Le RMCAS est une prestation accordée aux chômeurs en fin de droit et s'apparente à une indemnité pour perte de gain. Ceux-ci s'engagent de leur côté à exercer une activité compensatoire d'utilité sociale, environnementale ou de formation professionnelle. Cette contre-prestation fait l'objet d'un contrat entre le bénéficiaire et l'hospice. En 2007, le contribuable a bénéficié du RMCAS et a exercé une activité compensatoire d'utilité publique auprès du service des tutelles d'adultes. La relation contractuelle liant l'intéressé et l'hospice exclut le caractère désintéressé et non onéreux du versement du RMCAS, dans la mesure où chacune des parties au contrat s'engage à exécuter une prestation : l'hospice verse le RMCAS et le bénéficiaire exerce une activité compensatoire. Partant, le RMCAS ne peut pas être exonéré de l'impôt sur le revenu. Il est donc imposable tant en matière d'ICC que d'IFD.

Au vu de ce qui précède, la jurisprudence de la juridiction de céans (ATA/118/1999 précité) sera confirmée.

14) Le recours sera admis, le jugement litigieux annulé et les décisions sur réclamation du 17 août 2009 rétablies. Vu la situation financière de M. N______, aucun émolument ne sera perçu (art. 87 LPA).
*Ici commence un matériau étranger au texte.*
Lemma running_next s c cfg d d' :
  running s c cfg d →
  let s1 := (set_chan (idle_again s) c (chan_of d' cfg)) <| raw_tc_status := raw_tc_status s |> in
  running (rescheduled (bl808_dma_update_irq s1)) c cfg d'.
Proof.
  intros Hr s1. pose proof (running_has _ _ _ _ Hr) as Hh. destruct Hr as [Hlen Hc Hch Hcfg Hoth Hcan].
  split; [|done| |done| |done].
  - cbn. by rewrite length_insert.
  - change (chan (rescheduled (bl808_dma_update_irq s1)) c) with (chan (set_chan s c (chan_of d' cfg)) c).
    by apply chan_set_eq.
  - intros i Hi Hne. change (chan (rescheduled (bl808_dma_update_irq s1)) i) with (chan (set_chan s c (chan_of d' cfg)) i).
    rewrite chan_set_ne by lia. by apply Hoth.
Qed.

(** ** Descriptor chains *)

(** Bottom halves that a descriptor takes. *)
Definition slices (d : desc) : nat := Nat.max 1 (Z.to_nat ((d_count d + 63) / 64)).
Fixpoint chain_slices (d : desc) (ds : list desc) : nat :=
  slices d + match ds with [] => 0 | d' :: ds => chain_slices d' ds end.
Fixpoint last_desc (d : desc) (ds : list desc) : desc :=
  match ds with [] => d | d' :: ds => last_desc d' ds end.

(** The transfer is over: nothing scheduled, the channel switched off, the
    terminal count raised when the last descriptor asks for it, no error. *)
Record finished (s : BL808DMAState E) (c cfg : Z) (tc : bool) (s' : BL808DMAState E) : Prop := {
  fn_bh : run_bh s' = false;
  fn_scheduled : run_scheduled s' = false;
  fn_active : bl808_dma_has_active_channels s' = false;
  fn_config : config (chan s' c) = clr cfg (Z.lor DMA_CFG_ENABLE DMA_CFG_HALT);
  fn_count : Z.land (control (chan s' c)) DMA_CTRL_XFER_MASK = 0;
  fn_tc : raw_tc_status s' = if tc then Z.lor (raw_tc_status s) (BIT c) else raw_tc_status s;
  fn_err : raw_err_status s' = raw_err_status s;
}.

Lemma set_tc_own s c ch : (set_chan s c ch) <| raw_tc_status := raw_tc_status s |> = set_chan s c ch.
Proof. by destruct s. Qed.

(** The completion of a channel as a change of the channel and the status. *)
Lemma complete_form s c d cfg :
  has s c →
  let ch := mk_channel (d_src d) (d_dst d) (d_next d) (clr (d_ctl d) DMA_CTRL_XFER_MASK)
              (clr cfg (Z.lor DMA_CFG_ENABLE DMA_CFG_HALT)) false in
  bl808_dma_complete_channel (set_chan s c (chan_of d cfg)) c =
  (set_chan s c ch) <| raw_tc_status := if tst (d_ctl d) DMA_CTRL_TC_IRQ_EN
                                        then Z.lor (raw_tc_status s) (BIT c) else raw_tc_status s |>.
Proof.
  intros Hc ch. unfold bl808_dma_complete_channel. rewrite chan_set_eq, set_chan_twice by done.
  change ((chan_of d cfg) <| active := _ |> <| config := _ |> <| control := _ |>) with ch. cbv zeta.
  assert (tst (control ch) DMA_CTRL_TC_IRQ_EN = tst (d_ctl d) DMA_CTRL_TC_IRQ_EN) as ->.
  { unfold DMA_CTRL_TC_IRQ_EN. rewrite !tst_BIT by lia. cbn [control ch]. rewrite clr_spec by lia.
    change (Z.testbit DMA_CTRL_XFER_MASK 31) with false. apply andb_true_r. }
  destruct (tst _ _); [done|]. by destruct s.
Qed.
(** The UART with both directions enabled and opened to DMA, transmitter in the
    mode [utx]. *)
Definition uart_with (utx : Z) : BL808UART.BL808UARTState :=
  @BL808UART.uart_run (direct_reset _) BL808UART.uart0
    [BL808UART.UClock true; BL808UART.UModuleClock true; BL808UART.UWrite BL808UART.UART_FIFO_CONFIG_0 3;
     BL808UART.UWrite BL808UART.UART_URX_CONFIG 1; BL808UART.UWrite BL808UART.UART_UTX_CONFIG utx].

Definition soc0 : soc := mk_soc (list_to_map (zip (seqZ 0x1000 5) [10; 20; 30; 40; 50])) (uart_with 5).

Lemma dma0_ready : ready dma0 0.
Proof.
  split; [by vm_compute|by vm_compute| |by vm_compute|by vm_compute]. intros i Hi.
  assert (bl808_dma_channel_count dma0 = 8) as E by (by vm_compute). rewrite E in Hi.
  assert (i = 0 ∨ i = 1 ∨ i = 2 ∨ i = 3 ∨ i = 4 ∨ i = 5 ∨ i = 6 ∨ i = 7) as Hc by lia.
  repeat destruct Hc as [->|Hc]; [by vm_compute..|]. subst i. by vm_compute.
Qed.

Lemma soc0_streams : uart_streams (soc_uart soc0).
Proof.
  split; [|by vm_compute..]. exists []. split; apply ring_empty; by vm_compute.
Qed.

(** Counts, incrementing addresses and the terminal-count interrupt. *)
Definition ctl_bytes (n : Z) : Z := n + 2 ^ 26 + 2 ^ 27 + 2 ^ 31.

Lemma dma_block_copy_witness :
  let d := mk_desc 0x1000 0x2000 0 (ctl_bytes 5) in
  ∃ s' e', dma_drain 64 (dma_program dma0 0 d 0x8001) soc0 7 = (s', e') ∧
    finished dma0 0 (clr 0x8001 DMA_CFG_ACTIVE) (tst (d_ctl d) DMA_CTRL_TC_IRQ_EN) s' ∧
    ∀ a, ram e' a = if decide (d_dst d ≤ a < d_dst d + 5) then ram soc0 (d_src d + (a - d_dst d)) else ram soc0 a.
Proof.
  intros d. apply (dma_block_copy dma0 0 d 0x8001 soc0 7 dma0_ready); try (by vm_compute); try (by intros i _).
  left. by vm_compute.
Defined.

Lemma dma_chain_transfer_witness :
  let e := mk_soc (soc_mem soc0 ∪ list_to_map (zip (seqZ 0x3000 16)
             [0x02; 0x10; 0; 0; 0x00; 0x20; 0; 0; 0; 0; 0; 0; 0x03; 0; 0; 0x8c])) (soc_uart soc0) in
  let d := mk_desc 0x1000 0x2100 0x3000 (ctl_bytes 2) in
  let d' := mk_desc 0x1002 0x2000 0 (ctl_bytes 3) in
  ∃ s' e', dma_drain (64 * S (length [d'])) (dma_program dma0 0 d 0x8001) e 7 = (s', e') ∧
    finished dma0 0 (clr 0x8001 DMA_CFG_ACTIVE) (tst (d_ctl (last_desc d [d'])) DMA_CTRL_TC_IRQ_EN) s' ∧
    ram e' ≡ foldl (run_desc (supports_doubleword_width dma0)) (ram e) [d; d'].
Proof.
  intros e d d'. apply (dma_chain_transfer dma0 0 d [d'] 0x8001 e 7 dma0_ready); [by vm_compute..|].
  assert (∀ n src dst sw dw si di, items_ram (E := soc) n src dst sw dw si di) as Hi.
  { intros n. induction n as [|n IH]; [done|]. intros. split; [by intros i _|]. split; [by intros i _|]. apply IH. }
  split; [split; [by vm_compute|by vm_compute|by vm_compute|apply Hi]|].
  split; [by vm_compute|]. split; [done|]. split; [by vm_compute|].
  split; [split; [by vm_compute|by vm_compute|by vm_compute|apply Hi]|]. by vm_compute.
Defined.

(** A transmission of five bytes. *)
Definition tx_cfg : Z := 1 + 2 ^ 6 + 2 ^ 11 + 2 ^ 15.
Definition tx_desc : desc := mk_desc 0x1000 0x2000A088 0 (5 + 2 ^ 26 + 2 ^ 31).

Lemma dma_uart_transmits_witness :
  ∃ s' e', dma_drain 4095 (dma_program dma0 0 tx_desc tx_cfg) soc0 7 = (s', e') ∧
    finished dma0 0 (clr tx_cfg DMA_CFG_ACTIVE) (tst (d_ctl tx_desc) DMA_CTRL_TC_IRQ_EN) s' ∧ ram e' ≡ ram soc0 ∧
    BL808UART.chr_out (soc_uart e') =
      BL808UART.chr_out (soc_uart soc0) ++ (ram soc0 <$> seqZ (d_src tx_desc) (d_count tx_desc)).
Proof.
  apply (dma_uart_transmits dma0 soc0 0 tx_desc tx_cfg 7 dma0_ready); 
    [by vm_compute|by vm_compute|by vm_compute|by vm_compute|by vm_compute|by vm_compute|by vm_compute|by vm_compute|reflexivity
    |exact soc0_streams|by vm_compute..].
Defined.

Lemma tx_feeding : feeding bl808_soc_dma_uart_tx_ops (dma_program dma0 0 tx_desc tx_cfg) soc0 0 (clr tx_cfg DMA_CFG_ACTIVE) tx_desc.
Proof.
  destruct (program_running dma0 0 tx_desc tx_cfg dma0_ready) as (Hrun & _); [by vm_compute..|].
  split; [exact Hrun|by left|reflexivity|apply soc0_streams|by vm_compute|by vm_compute|by vm_compute|by vm_compute|by vm_compute|].
  apply sources_soc.
Qed.

Lemma dma_port_conserves_witness :
  let s := dma_program dma0 0 tx_desc tx_cfg in
  let '(s1, e1, progress) := bl808_dma_step_channel s soc0 0 in
  uart_streams (soc_uart e1) ∧ ram e1 ≡ ram soc0 ∧
  ((active (chan s1 0) = false ∧ accepted e1 = accepted soc0 ++ left_over false tx_desc (ram soc0)) ∨
   (∃ d1, feeding bl808_soc_dma_uart_tx_ops s1 e1 0 (clr tx_cfg DMA_CFG_ACTIVE) d1 ∧
      accepted e1 ++ left_over false d1 (ram e1) = accepted soc0 ++ left_over false tx_desc (ram soc0) ∧
      (progress = true ↔ d_count d1 < d_count tx_desc) ∧
      (port_can soc0 (d_dw false tx_desc) = true → progress = true))).
Proof. exact (dma_port_conserves bl808_soc_dma_uart_tx_ops _ soc0 0 _ tx_desc tx_feeding). Defined.

(** A channel that waits for a line nobody serves is polled. *)
Lemma dma_never_stalls_witness :
  let ops := [DClock true; DRegister 0 (Some bl808_soc_dma_uart_rx_ops); DWrite DMA_TOP_CONFIG 1 4;
              DWrite (ch_reg 0 DMA_CH_CONTROL) 5 4; DWrite (ch_reg 0 DMA_CH_CONFIG) 0x1001 4; DBottomHalf 3] in
  let s := (@dma_run soc soc_phys (direct_reset _) (bl808_dma_reset dma0, soc0) ops).1 in
  run_bh s = true ∨ poll_timer s ≠ None.
Proof. intros ops. apply (@dma_never_stalls soc soc_phys (direct_reset _) dma0 soc0 ops); by vm_compute. Defined.

(** With a packet length the transmitter disables itself in the middle of a
    burst, but [bl808_uart_dma_can_write] does not look at its enable bit: the
    controller hands over all five bytes and reports a complete transfer, and the
    UART has sent only the packet of two. *)
Theorem dma_uart_packet_drops :
  let e := mk_soc (soc_mem soc0) (uart_with (1 + 2 * 2 ^ 16)) in
  let '(s', e') := dma_drain 4095 (dma_program dma0 0 tx_desc tx_cfg) e 7 in
  BL808UART.chr_out (soc_uart e') = [10; 20] ∧ BL808UART.tx_count (soc_uart e') = 0 ∧
  raw_tc_status s' = 1 ∧ raw_err_status s' = 0.
Proof. by vm_compute. Qed.

(** A peripheral-to-peripheral channel reads the source before it asks the
    destination: with nothing registered on the destination line, every bottom half
    takes a byte from the receive FIFO and discards it, and no error is raised. *)
Theorem dma_p2p_drains_source :
  let u := BL808UART.bl808_uart_receive (uart_with 5) [65; 66; 67] in
  let cfg := 1 + 9 * 2 ^ 6 + 3 * 2 ^ 11 in
  let s := dma_program dma0 0 (mk_desc 0 0 0 5) cfg in
  let '(s1, e1) := bl808_dma_run_bh (s <| run_bh := false |>) (mk_soc ∅ u) 0 in
  let '(s2, e2) := bl808_dma_run_bh (bl808_dma_poll_timer_cb s1) e1 1 in
  BL808UART.rx_count (soc_uart e1) = 2 ∧ BL808UART.rx_count (soc_uart e2) = 1 ∧
  d_count (mk_desc 0 0 0 (control (chan s2 0))) = 5 ∧ raw_err_status s2 = 0 ∧ active (chan s2 0) = true.
Proof. by vm_compute. Qed.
Il ne sera pas alloué d'indemnité.

 

* * * * *

 

 

PAR CES MOTIFS
LA CHAMBRE ADMINISTRATIVE

à la forme :

déclare recevable le recours interjeté le 5 octobre 2011 par l'administration fiscale cantonale contre le jugement du Tribunal administratif de première instance du 29 août 2011 ;

au fond :

l'admet ;

annule le jugement du Tribunal administratif de première instance du 29 août 2011 ;

rétablit les décisions sur réclamation de l'administration fiscale cantonale du 17 août 2009 ;

dit qu'il n'est pas perçu d'émolument ;

dit qu'il n'est pas alloué d'indemnité ;

dit que, conformément aux art. 82 ss de la loi fédérale sur le Tribunal fédéral du 17 juin 2005 (LTF - RS 173.110), le présent arrêt peut être porté dans les trente jours qui suivent sa notification par-devant le Tribunal fédéral, par la voie du recours en matière de droit public ; le mémoire de recours doit indiquer les conclusions, motifs et moyens de preuve et porter la signature du recourant ou de son mandataire ; il doit être adressé au Tribunal fédéral, 1000 Lausanne 14, par voie postale ou par voie électronique aux conditions de l'art. 42 LTF. Le présent arrêt et les pièces en possession du recourant, invoquées comme moyens de preuve, doivent être joints à l'envoi ;

communique le présent arrêt à l'administration fiscale cantonale, à l'administration fédérale des contributions, à Monsieur N______, ainsi qu'au Tribunal administratif de première instance.

Siégeants : Mme Hurni, présidente, Mme Junod, M. Dumartheray, juges.

Au nom de la chambre administrative :

la greffière de juridiction a.i. :

 

 

C. Sudre

 

 

la présidente siégeant :

 

 

E. Hurni

 

Copie conforme de cet arrêt a été communiquée aux parties.